Five letters and columns in this week’s Alexandria Times editorial pages touch on various aspects of discrimination in the United States. The writers voice opinions on current and past mistreatment of Blacks, Italian-Americans, Hispanics and women.
Taken together, these writers – who range from Alexandria City Public Schools Superintendent Dr. Gregory Hutchings, Ed.D. to residents Nia Beane, Jim Larocco, Conley Lowrance and Frank Putzu – raise several similar points, though their conclusions and recommendations vary.
The ideals upon which our country was founded – representative government, elected executives, an independent judiciary and individual rights – were lofty and noble, but they didn’t apply to everyone. In fact, a sliver of those residing in the colonies in the late 1700s fully experienced those rights: white men who owned property.
Yes, significant progress has been made since our country’s founding, and those rights are now supposed to apply to all U.S. residents. But as Hutchings illustrates in his column, much remains to be done to make those ideals a reality for all.
Beane points out that minorities are underrepresented in the ranks of environmentalists, despite being disproportionately impacted by pollution and environmental degradation.

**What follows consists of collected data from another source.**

(* ===== verification/FatDir.v ===== *)
(** Directories of the FAT32 volume: walking, looking up, creating, updating and deleting
    entries ([src/user/programs/fs-server/src/main.rs]).

    A path or a name is the list of its UTF-8 bytes.  The callback of [walk_dir] never
    touches the disk; it is a function on the value it captures.  [update_dir_entry_size]
    and [delete_dir_entry] repeat [walk_dir]'s decoding of a 32-byte slot; the model shares
    it ([scan_slot]).  A [return] inside a loop is the left value of a sum. *)

From S2P Require Import Prelude Bytes Initrd FatDisk.

(** ** Entries and names *)

Record DirEntry : Type := mkDirEntry {
  de_name : list Z; de_ext : list Z; de_attr : Z; nt_res : Z; create_time_tenth : Z;
  create_time : Z; create_date : Z; access_date : Z; first_cluster_hi : Z;
  modify_time : Z; modify_date : Z; first_cluster_lo : Z; de_file_size : Z;
}.
(** The packed structure in a 32-byte slot. *)
Definition read_dir_entry (e : list Z) : DirEntry :=
  mkDirEntry (take 8 e) (take 3 (drop 8 e)) (byte_at e 11) (byte_at e 12) (byte_at e 13)
    (le 2 e 14) (le 2 e 16) (le 2 e 18) (le 2 e 20) (le 2 e 22) (le 2 e 24) (le 2 e 26) (le 4 e 28).
(** [((e.first_cluster_hi as u32) << 16) | e.first_cluster_lo as u32]. *)
Definition entry_cluster (e : DirEntry) : Z :=
  Z.lor (u32 (Z.shiftl (first_cluster_hi e) 16)) (first_cluster_lo e).

Definition SPACE : Z := 32.
Definition LFN_CAPACITY : Z := 256.
Definition ENTRIES_PER_SECTOR : Z := BLOCK_SIZE / 32.

(** The thirteen UTF-16 units of a long-name slot. *)
Definition lfn_chars (e : list Z) : list Z :=
  ((λ ci, le 2 e (1 + ci * 2)) <$> seqZ 0 5) ++ ((λ ci, le 2 e (14 + ci * 2)) <$> seqZ 0 6) ++
  ((λ ci, le 2 e (28 + ci * 2)) <$> seqZ 0 2).
(** [((order & 0x3F) as usize).saturating_sub(1)]. *)
Definition lfn_index (order : Z) : Z := Z.max 0 (Z.land order 0x3F - 1).

(** The name collected so far: [lfn_buf] and [lfn_len]. *)
Abbreviation lfn := (list Z * Z)%type.
Definition lfn_empty : lfn := (replicate (Z.to_nat LFN_CAPACITY) 0, 0).
Definition add_lfn (e : list Z) (l : lfn) : FS lfn :=
  let '(lfn_buf, lfn_len) := l in
  let idx := lfn_index (byte_at e 0) in
  if idx <? 20 then
    let base := idx * 13 in
    lfn_buf ← (if base + 13 <=? LFN_CAPACITY then unwrap (copy_into lfn_buf base (lfn_chars e))
               else mret lfn_buf);
    mret (lfn_buf, Z.max lfn_len (base + 13))
  else mret (lfn_buf, lfn_len).

(** UTF-16 to bytes: the indices [0..lfn_len]; [lfn_buf[j]] panics out of range. *)
Fixpoint lfn_name (js : list Z) (lfn_buf name : list Z) : FS (list Z) :=
  match js with
  | [] => mret name
  | j :: js =>
      ch ← unwrap (lfn_buf !! Z.to_nat j);
      if (ch =? 0) || (ch =? 0xFFFF) then mret name
      else if (ch <? 0x80) && (Z.of_nat (length name) <? 256) then lfn_name js lfn_buf (name ++ [u8 ch])
      else lfn_name js lfn_buf name
  end.

Fixpoint until_space (bs : list Z) : list Z :=
  match bs with
  | [] => []
  | b :: bs => if b =? SPACE then [] else b :: until_space bs
  end.
(** The 8.3 name. *)
Definition short_display (name ext : list Z) : list Z :=
  until_space name ++ (if byte_at ext 0 =? SPACE then [] else 46 :: until_space ext).

(** What a slot is: the end of the directory ([None]), a deleted or long-name slot, or an
    entry with its name; with the long name collected afterwards. *)
Definition scan_slot (e : list Z) (l : lfn) : FS (option (option (list Z) * lfn)) :=
  let first := byte_at e 0 in
  if first =? 0x00 then mret None
  else if first =? 0xE5 then mret (Some (None, (l.1, 0)))
  else if byte_at e 11 =? 0x0F then l ← add_lfn e l; mret (Some (None, l))
  else if 0 <? l.2 then
    name ← lfn_name (seqZ 0 l.2) l.1 [];
    mret (Some (Some name, (l.1, 0)))
  else mret (Some (Some (short_display (take 8 e) (take 3 (drop 8 e))), (l.1, 0))).
(** [&buf[i * 32..(i + 1) * 32]]. *)
Definition slot (buf : list Z) (i : Z) : list Z := take 32 (drop (Z.to_nat (i * 32)) buf).

(** ** Walking *)

Section walk.
Context {B : Type} (f : DirEntry → list Z → B → B).

Fixpoint walk_slots (idxs : list Z) (buf : list Z) (acc : B) (l : lfn) : FS (B + (B * lfn)) :=
  match idxs with
  | [] => mret (inr (acc, l))
  | i :: idxs =>
      o ← scan_slot (slot buf i) l;
      match o with
      | None => mret (inl acc)
      | Some (None, l) => walk_slots idxs buf acc l
      | Some (Some name, l) => walk_slots idxs buf (f (read_dir_entry (slot buf i)) name acc) l
      end
  end.
Fixpoint walk_sectors (self : Fat32Fs) (ss : list Z) (cluster : Z) (acc : B) (l : lfn) :
  FS ((bool * B) + (B * lfn)) :=
  match ss with
  | [] => mret (inr (acc, l))
  | s :: ss =>
      o ← disk_read (cluster_to_sector self cluster +' s) BLOCK_SIZE;
      match o with
      | None => mret (inl (false, acc))
      | Some buf =>
          r ← walk_slots (seqZ 0 ENTRIES_PER_SECTOR) buf acc l;
          match r with
          | inl acc => mret (inl (true, acc))
          | inr (acc, l) => walk_sectors self ss cluster acc l
          end
      end
  end.
Fixpoint walk_loop (fuel : nat) (self : Fat32Fs) (cluster : Z) (acc : B) (l : lfn) : FS (bool * B) :=
  match fuel with
  | O => diverge
  | S fuel =>
      r ← walk_sectors self (seqZ 0 (spc self)) cluster acc l;
      match r with
      | inl res => mret res
      | inr (acc, l) =>
          o ← fat_next self cluster;
          match chain_next o with
          | Some next => walk_loop fuel self next acc l
          | None => mret (true, acc)
          end
      end
  end.
Definition walk_dir (fuel : nat) (self : Fat32Fs) (dir_cluster : Z) (acc : B) : FS (bool * B) :=
  walk_loop fuel self dir_cluster acc lfn_empty.
End walk.

(** ** Looking up *)

Definition to_lower (b : Z) : Z := if (65 <=? b) && (b <=? 90) then b + 32 else b.
Definition to_upper (b : Z) : Z := if (97 <=? b) && (b <=? 122) then b - 32 else b.
(** Equal length and [eq_ignore_ascii_case] byte by byte. *)
Definition same_name (a b : list Z) : bool := bool_decide (to_lower <$> a = to_lower <$> b).

Definition find_entry (fuel : nat) (self : Fat32Fs) (dir_cluster : Z) (search : list Z) :
  FS (option (DirEntry * list Z)) :=
  r ← walk_dir (λ entry entry_name result,
         match result with
         | Some _ => result
         | None => if same_name entry_name search then Some (entry, entry_name) else None
         end) fuel self dir_cluster None;
  mret r.2.

Definition SLASH : Z := 47.
Fixpoint trim_start (c : Z) (bs : list Z) : list Z :=
  match bs with
  | b :: bs' => if b =? c then trim_start c bs' else bs
  | [] => []
  end.
Definition trim_end (c : Z) (bs : list Z) : list Z := reverse (trim_start c (reverse bs)).
(** [path.split('/')]. *)
Fixpoint split_at (c : Z) (bs : list Z) : list (list Z) :=
  match bs with
  | [] => [[]]
  | b :: bs =>
      match split_at c bs with
      | [] => [[]]
      | comp :: comps => if b =? c then [] :: comp :: comps else (b :: comp) :: comps
      end
  end.
(** [path.find(component)]: the first occurrence. *)
Fixpoint find_sub (pat bs : list Z) : option nat :=
  if bool_decide (take (length pat) bs = pat) then Some 0%nat
  else match bs with
       | [] => None
       | _ :: bs => S <$> find_sub pat bs
       end.
(** [path.rfind(c)]. *)
Fixpoint rfind (c : Z) (bs : list Z) : option nat :=
  match bs with
  | [] => None
  | b :: bs =>
      match rfind c bs with
      | Some i => Some (S i)
      | None => if b =? c then Some 0%nat else None
      end
  end.
Definition contains (c : Z) (bs : list Z) : bool := existsb (Z.eqb c) bs.

(** The entry made up for the root directory. *)
Definition root_entry (self : Fat32Fs) : DirEntry :=
  mkDirEntry (replicate 8 SPACE) (replicate 3 SPACE) ATTR_DIRECTORY 0 0 0 0 0
    (u16 (Z.shiftr (root_cluster self) 16)) 0 0 (Z.land (root_cluster self) 0xFFFF) 0.

Fixpoint resolve_components (fuel : nat) (self : Fat32Fs) (path : list Z) (comps : list (list Z))
    (cluster : Z) (last : option (DirEntry * list Z)) : FS (option (DirEntry * list Z)) :=
  match comps with
  | [] => mret last
  | component :: comps =>
      if bool_decide (component = []) then resolve_components fuel self path comps cluster last
      else
        o ← find_entry fuel self cluster component;
        match o with
        | None => mret None
        | Some (entry, name) =>
            if negb (Z.land (de_attr entry) ATTR_DIRECTORY =? 0) then
              resolve_components fuel self path comps (entry_cluster entry) (Some (entry, name))
            else
              i ← unwrap (find_sub component path);
              if contains SLASH (drop (i + length component) path) then mret None
              else resolve_components fuel self path comps cluster (Some (entry, name))
        end
  end.
Definition resolve_path (fuel : nat) (self : Fat32Fs) (path : list Z) : FS (option (DirEntry * list Z)) :=
  let path := trim_start SLASH path in
  if bool_decide (path = []) then mret (Some (root_entry self, [SLASH]))
  else resolve_components fuel self path (split_at SLASH path) (root_cluster self) None.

There are multiple potential explanations for that dearth of minority representation among environmentalists. While deliberate exclusion may be one reason, self-selection is also likely, as it’s largely the wealthy who have time and resources to pursue environmental activism.
Larocco points out that immigrants who voluntarily came to America were often discriminated against on the basis of both ethnicity and religion. His vantagepoint, that Columbus Day was less about honoring Christopher Columbus himself and more about honoring Catholic Italian immigrants and their contributions to our country, is one that perhaps has been forgotten.
It’s worth keeping in mind that there are many facets to historical issues, and that in our haste to remove something offensive to some, such as the name Christopher Columbus from a holiday, we simultaneously cause offense to others.
There are echoes of these sentiments in Lowrence’s letter. He argues against renaming T.C. Williams High School, which he views as part of the attempted “erasure of history.” His underlying point is that we should be less judgmental of those who came before us.
Putzu’s letter touches on the treatment of Hispanic immigrants and women. It’s a fact that all of the people involved in the April 9 bond hearing of Ibrahim Bouaichi – who murdered Karla Dominguez after being released on bond at that hearing – were men.
It’s also a fact that repeated references to Dominguez’s employment at an exotic nightclub in D.C. were part of the defense’s contention that Bouaichi was innocent of raping Dominguez last fall. It’s a very short step of logic from that contention to outrageous phrases from the past like, “She was asking for it.”
Dominguez’ plight was further harmed by her inability to speak English and her lack of family in the United States. She was alone, defenseless and powerless.
Putzu is right that an independent investigation is needed to determine what went wrong in the process that led to Bouaichi’s release – and Dominguez’ subsequent murder.
An Alexandria resident needlessly died this year. Justice, and equity, demand that we identify the failure within the system, and fix it.